Reconstruct an object of class ProbDup

Description

ReconstructProbDup reconstructs a data frame of probable duplicate sets created using the function ReviewProbDup and subjected to manual clerical review, back into an object of class ProbDup.

Usage

ReconstructProbDup(rev)

Arguments

rev

A data frame with the the core columns(fields) SET_NO, TYPE, K, PRIM_ID, DEL, SPLIT, COUNT and IDKW

Details

A data frame created using the function ReviewProbDup from an object of class ProbDup for manual clerical review of identified probable duplicate sets can be reconstituted back to the same object after the review using this function. The instructions for modifying the sets entered in the appropriate format in the columns DEL and SPLIT during clerical review are taken into account for reconstituting the probable duplicate sets.

Any records with Y in column DEL are deleted and records with identical integers in the column SPLIT other than the default 0 are reassembled into a new set.

Value

An object of class ProbDup with the modified fuzzy, phonetic and semantic probable duplicate sets according to the instructions specified under clerical review.

See Also

ProbDup, ReviewProbDup

Examples

## Not run: 

# Load PGR passport database
GN <- GN1000

# Specify as a vector the database fields to be used
GNfields <- c("NationalID", "CollNo", "DonorID", "OtherID1", "OtherID2")

# Clean the data
GN[GNfields] <- lapply(GN[GNfields], function(x) DataClean(x))
y1 <- list(c("Gujarat", "Dwarf"), c("Castle", "Cary"), c("Small", "Japan"),
c("Big", "Japan"), c("Mani", "Blanco"), c("Uganda", "Erect"),
c("Mota", "Company"))
y2 <- c("Dark", "Light", "Small", "Improved", "Punjab", "SAM")
y3 <- c("Local", "Bold", "Cary", "Mutant", "Runner", "Giant", "No.",
        "Bunch", "Peanut")
GN[GNfields] <- lapply(GN[GNfields], function(x) MergeKW(x, y1, delim = c("space", "dash")))
GN[GNfields] <- lapply(GN[GNfields], function(x) MergePrefix(x, y2, delim = c("space", "dash")))
GN[GNfields] <- lapply(GN[GNfields], function(x) MergeSuffix(x, y3, delim = c("space", "dash")))

# Generate KWIC index
GNKWIC <- KWIC(GN, GNfields)

# Specify the exceptions as a vector
exep <- c("A", "B", "BIG", "BOLD", "BUNCH", "C", "COMPANY", "CULTURE", 
         "DARK", "E", "EARLY", "EC", "ERECT", "EXOTIC", "FLESH", "GROUNDNUT", 
         "GUTHUKAI", "IMPROVED", "K", "KUTHUKADAL", "KUTHUKAI", "LARGE", 
         "LIGHT", "LOCAL", "OF", "OVERO", "P", "PEANUT", "PURPLE", "R", 
         "RED", "RUNNER", "S1", "SAM", "SMALL", "SPANISH", "TAN", "TYPE", 
         "U", "VALENCIA", "VIRGINIA", "WHITE")
          
# Specify the synsets as a list
syn <- list(c("CHANDRA", "AH114"), c("TG1", "VIKRAM"))

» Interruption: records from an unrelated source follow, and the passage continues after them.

(** A string of the example is where it should be and away from the buffer. *)
Local Ltac at_address := vm_compute; repeat split; reflexivity.
Local Ltac in_place := split_and!; [at_address|cbn; lia|unfold in_buffer; cbn; lia].

(** The line "[INFO] OK". *)
Lemma log_message_sends_witness :
  exists s', log_message 40 LOG_LEVEL_INFO 500 (LogState (Machine log_mem (SlowUart [] 0)) 0 true) = (Ret tt, s') /\
    line_out (device (io s')) = [91; 73; 78; 70; 79; 93; 32; 79; 75; 13; 10].
Proof.
  destruct (log_message_sends 2 4 40 LOG_LEVEL_INFO 500 [73; 78; 70; 79] [79; 75]
    (LogState (Machine log_mem (SlowUart [] 0)) 0 true)) as (s' & R & Hs & _);
    [reflexivity|unfold LOG_LEVEL_INFO; cbn; lia|done|at_address|unfold in_buffer; cbn; lia|done|in_place|done|in_place|cbn; lia|].
  - exists s'. exact (conj R Hs).
Defined.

# Fetch probable duplicate sets
GNdup <- ProbDup(kwic1 = GNKWIC, method = "a", excep = exep, fuzzy = TRUE,
                 phonetic = TRUE, encoding = "primary", 
                 semantic = TRUE, syn = syn)

# Get disjoint probable duplicate sets of each kind
disGNdup <- DisProbDup(GNdup, combine = NULL)

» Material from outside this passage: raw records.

(** The memory map has fewer than 2^31 entries and less than 2 PB of usable
    memory. *)
Definition map_ready (memmap : option (list memmap_entry)) : Prop :=
  match memmap with
  | Some es => Z.of_nat (length es) < 2 ^ 31 /\ Forall (fun e => 0 <= entry_length e) es /\ usable_bytes es < 2 ^ 51
  | None => True
  end.

Lemma sends_report n K fuel m p boot bootloader kernel_address memmap :
  strings_ready n K m -> (2 * K + Z.to_nat n + 52 + delay < fuel)%nat -> pmm_inv p ->
  boot_ready n K m bootloader boot -> map_ready memmap ->
  sends n m p (sysinfo_print fuel bootloader kernel_address memmap) (report boot kernel_address memmap p).
Proof using Type*.
  intros Hready Hfuel Hinv Hboot Hmap. destruct (pmm_accounting_aux p Hinv) as [Hfree Hused].
  pose proof (inv_start _ Hinv). pose proof (inv_end _ Hinv). pose proof (inv_max _ Hinv). pose proof (inv_limit _ Hinv).
  pose proof (Nat2Z.is_nonneg (size (free_frames p))).
  unfold sysinfo_print, report. cbv zeta.
  apply sends_seq; [by apply (sends_info_msg n K fuel)|].
  apply sends_seq.
  { destruct bootloader as [[a b]|], boot as [[wa wb]|]; try done; [|apply sends_none].
    destruct Hboot as (Ha & Hwa & Hb & Hwb). by apply (sends_bootloader n K fuel). }
  apply sends_seq.
  { destruct kernel_address as [[pb vb]|]; [|apply sends_none].
    by apply (sends_addresses n K fuel m p Hready Hfuel kernel_line "Kernel: physical=0x" ", virtual=0x"). }
  apply sends_seq.
  { destruct memmap as [es|]; [|apply sends_none]. destruct Hmap as (Hlen & Hpos & Hsum).
    rewrite total_usable_sum by (done || lia). rewrite wrap_small by lia.
    pose proof (usable_nonneg es Hpos).
    apply (sends_seq _ _ _ _ _ [_] [_]); [apply (sends_entries n K fuel m p Hready Hfuel); lia|].
    apply (sends_megabytes n K fuel m p Hready Hfuel usable_line "Total usable memory: "); [done..|].
    unfold MEGABYTE. split; [apply Z.div_pos|apply Z.div_lt_upper_bound]; lia. }
  apply (sends_gets n m p Pmm.pmm_get_info).
  apply (sends_seq _ _ _ _ _ [_] [_; _; _; _]).
  { apply (sends_info n K fuel m p Hready Hfuel memory_title [] _ 18); [|pose proof (ready_size _ _ _ Hready); lia].
    by apply plain_end. }
  apply (sends_seq _ _ _ _ _ [_] [_; _; _]).
  { by apply (sends_addresses n K fuel m p Hready Hfuel range_line "  Managed range: 0x" " - 0x"). }
  unfold Pmm.pmm_get_info. rewrite wrap_small by lia.
  assert (Hmb : forall x, 0 <= x <= 65536 * 4096 -> 0 <= x / MEGABYTE < 2 ^ 31).
  { intros x Hx. unfold MEGABYTE. split; [apply Z.div_pos|apply Z.div_lt_upper_bound]; lia. }
  apply (sends_seq _ _ _ _ _ [_] [_; _]).
  { apply (sends_megabytes n K fuel m p Hready Hfuel size_line "  Managed size: "); [done..|]. apply Hmb. lia. }
  apply (sends_gets n m p Pmm.pmm_get_free_memory (fun free => LOG_INFO fuel free_line [free / MEGABYTE];; _)).
  apply (sends_seq _ _ _ _ _ [_] [_]).
  { rewrite Hfree. apply (sends_megabytes n K fuel m p Hready Hfuel free_line "  Free Memory: "); [done..|].
    apply Hmb. pose proof (used_nonneg p). lia. }
  apply (sends_gets n m p Pmm.pmm_get_used_memory (fun used => LOG_INFO fuel used_line [used / MEGABYTE])).
  replace (Pmm.pmm_get_used_memory p) with (Pmm.kernel_end (Pmm.pmm_config p) - Pmm.kernel_start (Pmm.pmm_config p) -
    4096 * Z.of_nat (size (free_frames p))) by lia.
  apply (sends_megabytes n K fuel m p Hready Hfuel used_line "  Used Memory: "); [done..|].
  apply Hmb. pose proof (used_nonneg p). lia.
Qed.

# Get the data frame for reviewing the duplicate sets identified
RevGNdup <- ReviewProbDup(pdup = disGNdup, db1 = GN1000,
                          extra.db1 = c("SourceCountry", "TransferYear"), 
                          max.count = 30, insert.blanks = TRUE)
# Examine and review the duplicate sets using edit function
RevGNdup <- edit(RevGNdup)

# Examine and make changes to a set
subset(RevGNdup, SET_NO==12 & TYPE=="P", select= c(IDKW, DEL, SPLIT))
RevGNdup[c(110, 112, 114, 118, 121, 122, 124), 6] <- "Y"
RevGNdup[c(111, 115, 128), 7] <- 1
RevGNdup[c(113, 117, 120), 7] <- 2
RevGNdup[c(116, 119), 7] <- 3
RevGNdup[c(123, 125), 7] <- 4
RevGNdup[c(126, 127), 7] <- 5
subset(RevGNdup, SET_NO==12 & TYPE=="P", select= c(IDKW, DEL, SPLIT))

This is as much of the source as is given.